Еженедельник "Аргументы и Факты" № 38 18/09/2002

Продолжение. Начало в NN 24-28, 30, 32, 34, 36, 37.

Есть в Петербурге дом, где Блок оставил "тайный клад". Впрочем, адрес его и сам, увы, тайна. Я говорю о меблированных комнатах, в которых за 8 месяцев до свадьбы Блок и Люба сняли комнату, чтобы, прячась от всех, встречаться. Тайна же адреса в том, что одни твердо указывают на дом по Серпуховской улице, 10, другие - на дом 23 по той же улице. Правды не знаю и я, знаю, что здесь, почти два месяца, влюбленные поджидали друг друга, проводили вечера, оставляли и хранили письма. Любе это ужас как нравилось, казалось романтичным, а Блок замечал то, что не могла видеть она: слежку швейцара и лакеев, двусмысленные взгляды, всю ту "пошлость и грязь", без которых немыслимы "меблирашки". Потом был полицейский обыск, выговор хозяину за сдачу комнаты "без прописки". Блок, забрав бумаги, подобрав даже шпильки Любы, немедленно съехал. Но оставил "клад" - записку потомкам, спрятанную под доски пола. Ее так и не нашли.

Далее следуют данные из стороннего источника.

(** * GrocerySaver backend: a shallow embedding of the list handlers
      (backend/server.js), the List model (backend/DB_Models/list.js) and
      the token endpoints (backend/authenticator.js).

    Conventions of the embedding.
    - A JavaScript string is a [string]; a character is read as the code
      unit of the same number, so the model covers code units below 256.
      [trim] and [toLowerCase] follow ECMAScript on that range.
    - A JavaScript number is the [Z] it holds: the model covers the
      numbers that are integers.  A sum is rounded as binary64 rounds
      it ([JS.plus]); fractions and the infinities are not covered.
    - The fields of a request body have the types the schema names:
      a name or a unit is a string, a quantity is a number.  A body
      that carries another JSON type there (a quantity such as "2",
      a name such as 123, a unit such as 5) is not covered; the
      handlers accept such bodies, and what they do with them is
      outside the theorems below.
    - An ObjectId is a [nat]; route parameters are ids that already cast.
    - A handler is a function from the server state (the two collections
      and the ObjectId generator) and the request to a response and the
      next state.  An exception is a value of [exn]; a handler's
      try/catch maps it to its 500 response. *)

From stdpp Require Import base list strings.
From Stdlib Require Import ZArith Lia Ascii String.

Студент и курсистка, они, по словам поэта Чулкова, были беглецами от "не сказочных людей". Но ведь так же скажет о них и Андрей Белый - "Царевич с царевной". Веселые, нарядные, изящные. Правда, встретив тогда же своего знакомого, Белый неожиданно для себя выпалит: "Знаете, на кого похож Блок?.. На морковь". "Что я этой нелепицей хотел сказать, - вспоминал он, - не знаю". А вообще, обвальная дружба их начнется с явления почти мистического. "Встретились письмами, - вспоминал Белый, - я написал Блоку, не будучи с ним знаком; и на другой день получил от него письмо; оказывается, он в тот же день почувствовал желание мне написать... Наши письма скрестились в Бологом. Это было в декабре 1902 года". Через четыре года Белый напишет Блоку: "Один из нас должен погибнуть:"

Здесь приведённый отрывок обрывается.